Enter buprenorphine. The drug first drew attention in the 1970s when it was marketed as a nonaddictive painkiller, despite its potential to reduce cravings for other opioids and treat depression and anxiety. “I can’t tell you what really went on behind closed doors in executive boardrooms,” Arnold Washton, a psychologist who specializes in substance use disorder treatment and practices in New Jersey and New York, told Filter, “but the sense that those of us in the field got is that they did not want the image of the drug tainted.”
Decades later, buprenorphine, commonly prescribed under the brand name Suboxone, is, like methadone, a critical tool for people with opioid addiction. Both Zerbo and Washton are huge proponents of the clinically validated drug, especially in combination with therapy.
The stigma of medication-assisted treatment remains, causing some patients to reject buprenorphine and methadone entirely.
Still, burdensome regulation and corporate policy cap the medication’s prevalence. To prescribe it, physicians must take a special course, obtain a license and open their clinics up to DEA inspections. They can only prescribe buprenorphine to so many patients—a limitation known as the “X Waiver.”
And while insurance regulations have become friendlier to buprenorphine, Zerbo said that payers use legal workarounds to avoid covering the drug. Prior authorization requirements can slow prescribing times and increase physician burden—and thus their reluctance to prescribe buprenorphine. Finally, the stigma of medication-assisted treatment remains, causing some patients to reject buprenorphine and methadone entirely.
These pathways existed when my cousin Kelsey sought treatment, but they were less accessible than they are now. While government and passionate physicians and advocates have succeeded in expanding reach, they have a ways to go. Still, I wonder if this path or a more committed health insurer might have empowered Kelsey to survive. The evidence says it’s likely.
I grew overwhelmed while writing this piece. I took a walk through the woods on a bitter-cold December day, much like one I spent with Kelsey when we were younger. I recalled telling her about some teenage problem or accomplishment of mine. She was attentive and compassionate, like always. As I searched my mind for a conclusion, I could find only one: I miss her. So much.

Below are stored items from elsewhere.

(* ===== verification/DkgAttestation.v ===== *)
(** * DKG fold attestations

    The signed statement that binds a node's NodeFold proof to its committee address
    (crates/events/src/interfold_event/dkg_fold_attestation.rs), the commitments read from the
    proof's public signals (crates/zk/prover/src/node_fold_public.rs with the field strings of
    circuits/utils.rs), the check that the aggregator makes
    (crates/orchestration/aggregator/src/public_key_aggregation/validation.rs) and the bundle that
    goes on chain (crates/zk/prover/src/dkg_attestation_bundle.rs).  The ABI encoding of the bundle's
    two arrays is a parameter. *)

From Stdlib Require Import Ascii.
From S2P Require Import Prelude Events CommitmentLinks NodeRegistry Orchestration.
Local Open Scope Z_scope.

(** ** The payload and its digest *)

Record DkgFoldAttestationContext := mkFoldContext { fc_registry : Address; fc_verifying_contract : Address }.

Record DkgFoldAggCommits := mkAggCommits { sk_agg_commit : B256; esm_agg_commit : B256 }.

Global Instance DkgFoldAggCommits_eq_dec : EqDecision DkgFoldAggCommits.
Proof. solve_decision. Defined.

Record DkgFoldAttestationPayload := mkFoldPayload {
  fp_e3_id : E3id; fp_verifying_contract : Address; fp_registry : Address; fp_party_id : nat;
  fp_agg_commits : DkgFoldAggCommits }.

Record SignedDkgFoldAttestation := mkFoldAttestation
  { fa_payload : DkgFoldAttestationPayload; fa_signature : Bytes }.

Section Payload.
Context `{AlloyOps}.

Definition domain_typehash : B256 :=
  keccak256 (str_bytes "EIP712Domain(string name,string version,uint256 chainId,address verifyingContract)").
Definition domain_name_hash : B256 := keccak256 (str_bytes "InterfoldDkgFoldAttestation").
Definition domain_version_hash : B256 := keccak256 (str_bytes "1").
Definition fold_typehash : B256 :=
  keccak256 (str_bytes "DkgFoldAttestation(address registry,uint256 e3Id,uint256 partyId,bytes32 skAggCommit,bytes32 esmAggCommit)").

Definition domain_separator (p : DkgFoldAttestationPayload) : B256 :=
  keccak256 (abi_encode
    [AbiBytes32 domain_typehash; AbiBytes32 domain_name_hash; AbiBytes32 domain_version_hash;
     AbiUint (chain_id (fp_e3_id p)); AbiAddress (fp_verifying_contract p)]).

(** [None] when the E3 id is not a decimal [U256]. *)
Definition struct_hash (p : DkgFoldAttestationPayload) : option B256 :=
  e3 ← u256_from_decimal (e3_num (fp_e3_id p));
  Some (keccak256 (abi_encode
    [AbiBytes32 fold_typehash; AbiAddress (fp_registry p); AbiUint e3; AbiUint (Z.of_nat (fp_party_id p));
     AbiBytes32 (sk_agg_commit (fp_agg_commits p)); AbiBytes32 (esm_agg_commit (fp_agg_commits p))])).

What could have saved my cousin? There are clearly things that would have improved her odds, but no one knows for certain.
“You can’t deny the fact that criminal justice involvement is a health risk and an overdose risk.”

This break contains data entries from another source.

Definition accept_dkg_roster (e3 : E3id) (party_ids : list nat) (ec : EventContext) : Mon () :=
  a ⇐ get_st;
  if negb (bool_decide (e3 = a_e3_id (params a))) then ret tt
  else
    let selected : gset nat := list_to_set party_ids in
    let committee := values (committee_size (params a)) in
    ensure ((size selected =? cc_h committee) && bool_decide (party_ids = btree_set selected) &&
            forallb (λ id, id <? cc_n committee) (btree_set selected)) InvalidRoster ;;
    rec ⇐ p_try_get (T:=Recovery) PersistFailed;
    match selected_roster rec with
    | Some existing =>
        if bool_decide (existing = selected) then advance_with_roster selected ec
        else if negb (is_collecting a) then ret tt
        else mutate_recovery (set_roster selected ec) ;; advance_with_roster selected ec
    | None => mutate_recovery (set_roster selected ec) ;; advance_with_roster selected ec
    end.

(** *** recovery.rs *)

Definition start_c1_verification (ec : EventContext) : Mon () :=
  a ⇐ get_st;
  if holds_c1_verification a then publish_aggregation_resumed else continue_c1_verification ec.

Definition clear_publication (r : Recovery) : Recovery :=
  mkRecovery (schema_version r) None (selected_roster r) (r_last_ec r) (r_started_as_aggregator r).

Definition forget_saved_publication : Mon () :=
  a ⇐ get_st;
  match p_data (recovery a) with
  | Some r => match pending_publication r with
              | Some _ => mutate_recovery clear_publication
              | None => ret tt
              end
  | None => ret tt
  end.

(** Ask for the C5 proof again, unless a replayed one fits. *)
Definition resume_c5 (g : GeneratingC5Proof) : Mon () :=
  replayed ⇐ take_replayed_c5_proof (g_keyshare_bytes g);
  match g_c5_proof_pending g with
  | Some _ => ret tt
  | None =>
      match replayed with
      | Some c5 => modify (set_replayed_c5 (Some c5)) ;; publish_aggregation_resumed
      | None =>
          a ⇐ get_st;
          send (C5ProofRequested (mkC5Request (g_keyshare_bytes g) (g_public_key g) (g_circuit_n g) (g_circuit_h g)
                  (cc_threshold (values (committee_size (params a))))) (g_public_key g) (g_nodes g))
      end
  end.

(** The correlations name workers of the process that is gone. *)
Definition forget_workers (s : State) : State :=
  on_generating (λ g, set_dkg_corr None
    (set_fold_step (g_nodes_fold_accumulator g) (g_nodes_fold_completed_slots g) None g)) s.

Definition resume_phase (s : State) (ec : EventContext) : Mon () :=
  match s with
  | SVerifyingC1 _ => start_c1_verification ec
  | SGeneratingC5Proof g =>
      mutate_state (λ s, Ok (forget_workers s)) ;;
      resume_c5 g ;;
      try_dispatch_nodes_fold_step ;;
      try_publish_complete
  | _ => ret tt
  end.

Each harm reduction policy or innovation plays an important role in reducing opioid-related deaths. But as my sources pointed out, each potential solution faces challenges posed by common forces: criminalization and stigmatization. While those things persist, people like Kelsey will continue to be forced into secrecy and shame and placed at heightened risk.
“You can’t deny the fact that criminal justice involvement is a health risk and an overdose risk,” Vakharia said. Over the past decade, the US has made great strides in caring for people with opioid addiction. But we’ve yet to take the biggest step. The one that might help people like my cousin—and your friends and loved ones—more than anything else.
* Dr. Vakharia is a member of the board of directors of The Influence Foundation, which operates Filter. The Drug Policy Alliance has provided a restricted grant to The Influence Foundation to support a drug war journalism diversity fellowship.